====== Provided information ======

(** X25. [ListData] lists rows of the caller only: every item in the answer is
    a row of [data_items] whose owner is the id the guard resolved, with the
    id, type and payload column of that row and a blank meta. The payload of
    a binary item is not fetched from the Object Store, and neither store
    changes. *)
Theorem ListData_lists_rows_of_the_caller (a : auth.Auth)
    (ctx : auth.context) (db : pgx.DB) (b : B) (uid : string)
    (out : list grpc.pb_DataItem) (w' : pgx.DB * B) :
  auth.GetUserIDFromContext a ctx (db, b) = Done (uid, None) (db, b) ->
  grpc.ListData a ctx (db, b) = Done (Some out, None) w' ->
  w' = (db, b)
  /\ Forall (fun p =>
               exists r, r ∈ pgx.data_items db
                 /\ pgx.user_id r = Some uid
                 /\ grpc.pb_Id p = pgx.id r
                 /\ grpc.pb_Type p = pgx.type_ r
                 /\ grpc.pb_Data p = Some (pgx.data r)
                 /\ grpc.pb_Meta p = "") out.
Proof.
  intros Hguard.
  unfold grpc.ListData, bind, users.GetUserIDFromContext. rewrite Hguard.
  unfold dataitems.ListAll, service.List, onFst.
  cbn [RepoDBI_List pg.Repo fst snd].
  unfold pg.List, bind, pgx.Pool_Query.
  destruct (pg.scan_rows _ []) as [result [e|]] eqn:Hs; [discriminate|].
  cbn [ret]. intros H. injection H as <- <-. split; [reflexivity|].
  apply Forall_fmap.
  refine (scan_rows_from_rows _ _ _ result Hs).
  intros r it Hr Hscan. apply list_elem_of_filter in Hr as [Hw Hr].
  apply Is_true_true in Hw. unfold pgx.where_ in Hw.
  cbn in Hw. rewrite andb_true_r in Hw.
  unfold pg.Scan6 in Hscan.
  destruct (pgx.user_id r) as [v|] eqn:Hv; [|discriminate].
  apply String.eqb_eq in Hw. subst v. injection Hscan as <-.
  exists r. cbn. repeat split; assumption || reflexivity.
Qed.


(** A request to create an item without a payload is refused by the
    insert: the nil slice behind [&data.Data] is bound as NULL and the data
    column is NOT NULL. Neither [data_items] nor the Object Store
    changes. *)
Lemma CreateData_without_payload_is_refused (a : auth.Auth)
    (ctx : auth.context) (db : pgx.DB) (b : B) (uid : string)
    (item : grpc.pb_DataItem) :
  auth.GetUserIDFromContext a ctx (db, b) = Done (uid, None) (db, b) ->
  grpc.pb_Data item = None ->
  exists db',
    grpc.CreateData a ctx (Some item) (db, b)
    = Done (None,
            Some (Wrapf "create data in PostgreSQL - "
                    (Err "null value violates not-null constraint")))
           (db', b)
    /\ pgx.data_items db' = pgx.data_items db.
Proof.
  intros Hguard Hnil. eexists. split; [|shelve].
  - unfold grpc.CreateData, bind, users.GetUserIDFromContext.
    rewrite Hguard. unfold dataitems.CreateData.
    erewrite Create_insert_refused; [reflexivity|].
    cbn [Edit.ID Edit.UserID Edit.Type_ Edit.Data Edit.Meta].
    rewrite Hnil. reflexivity.
  Unshelve. reflexivity.
Qed.
End handlers_pg.
(** The result of the frame on both sides, list by list. *)
Ltac same_result f :=
  simpl; destruct (Analyzer.result f); unfold Shape.grown; simpl;
  rewrite ?app_nil_r; reflexivity.

Ltac scorer_insight_holds :=
  repeat constructor; simpl;
  first [ left; reflexivity
        | right; left; reflexivity
        | right; right; left; reflexivity
        | right; right; right; reflexivity
        | right; reflexivity ].

(** Each branch of a rule writes one finding into one of the lists. *)
Ltac one_finding f :=
  first
  [ (eexists [_], [], [], []; split; [same_result f|];
     split; [reflexivity|scorer_insight_holds])
  | (eexists [], [_], [], []; split; [same_result f|];
     split; [reflexivity|constructor])
  | (eexists [], [], [_], []; split; [same_result f|];
     split; [reflexivity|constructor])
  | (eexists [], [], [], [_]; split; [same_result f|];
     split; [reflexivity|constructor]) ].

Ltac by_cases_of_findings :=
  intros f; cbv zeta; unfold Analyzer.if_positive;
  repeat match goal with
  | |- context [match ?o with Some _ => _ | None => _ end] => destruct o
  end;
  split_tests; one_finding f.

Section Findings.

Variable self : Analyzer.FundamentalAnalyzer.

Lemma pe_rule_records pe : Shape.records 1 (Analyzer.pe_rule self pe).
Proof. unfold Analyzer.pe_rule. by_cases_of_findings. Qed.

Lemma pbv_rule_records pbv : Shape.records 1 (Analyzer.pbv_rule self pbv).
Proof. unfold Analyzer.pbv_rule. by_cases_of_findings. Qed.

Lemma market_cap_rule_records mc :
  Shape.records 1 (Analyzer.market_cap_rule self mc).
Proof. unfold Analyzer.market_cap_rule. by_cases_of_findings. Qed.

Lemma eps_rule_records h : Shape.records 1 (Analyzer.eps_rule h).
Proof. unfold Analyzer.eps_rule. by_cases_of_findings. Qed.

Lemma gross_margin_rule_records gpm :
  Shape.records 1 (Analyzer.gross_margin_rule self gpm).
Proof. unfold Analyzer.gross_margin_rule. by_cases_of_findings. Qed.

Lemma roe_rule_records roe : Shape.records 1 (Analyzer.roe_rule self roe).
Proof. unfold Analyzer.roe_rule. by_cases_of_findings. Qed.

Lemma ocf_rule_records ocf : Shape.records 1 (Analyzer.ocf_rule ocf).
Proof. unfold Analyzer.ocf_rule. by_cases_of_findings. Qed.

Lemma fcf_rule_records fcf : Shape.records 1 (Analyzer.fcf_rule fcf).
Proof. unfold Analyzer.fcf_rule. by_cases_of_findings. Qed.

Lemma debt_rule_records dte : Shape.records 1 (Analyzer.debt_rule self dte).
Proof. unfold Analyzer.debt_rule. by_cases_of_findings. Qed.

Lemma beta_rule_records beta : Shape.records 1 (Analyzer.beta_rule self beta).
Proof.
  unfold Analyzer.beta_rule, Analyzer.within_beta_max. by_cases_of_findings.
Qed.

Lemma dividend_rule_records dy :
  Shape.records 1 (Analyzer.dividend_rule self dy).
Proof. unfold Analyzer.dividend_rule. by_cases_of_findings. Qed.

Lemma scorer_records c w body r n :
  Shape.records n body ->
  exists ins rf st wk,
    snd (Analyzer.scorer c w body r) = Shape.grown r ins rf st wk
    /\ (length ins + length rf + length st + length wk)%nat = n
    /\ Forall Shape.scorer_insight ins.
Proof.
  intros H. unfold Analyzer.scorer. cbv zeta. cbn [snd].
  match goal with |- context [body ?f] => exact (H f) end.
Qed.

Lemma valuation_records sd r :
  exists ins rf st wk,
    snd (Analyzer._analyze_valuation self sd r) = Shape.grown r ins rf st wk
    /\ (length ins + length rf + length st + length wk)%nat = 3%nat
    /\ Forall Shape.scorer_insight ins.
Proof.
  unfold Analyzer._analyze_valuation. cbv zeta. apply scorer_records.
  apply (records_then 1 2); [apply pe_rule_records|].
  apply (records_then 1 1); [apply pbv_rule_records|].
  apply (records_then 1 0); [apply market_cap_rule_records|].
  apply records_close.
Qed.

======

What is needed is the number of lines above that include the string "Store", and nothing else.

Response to the exercise
2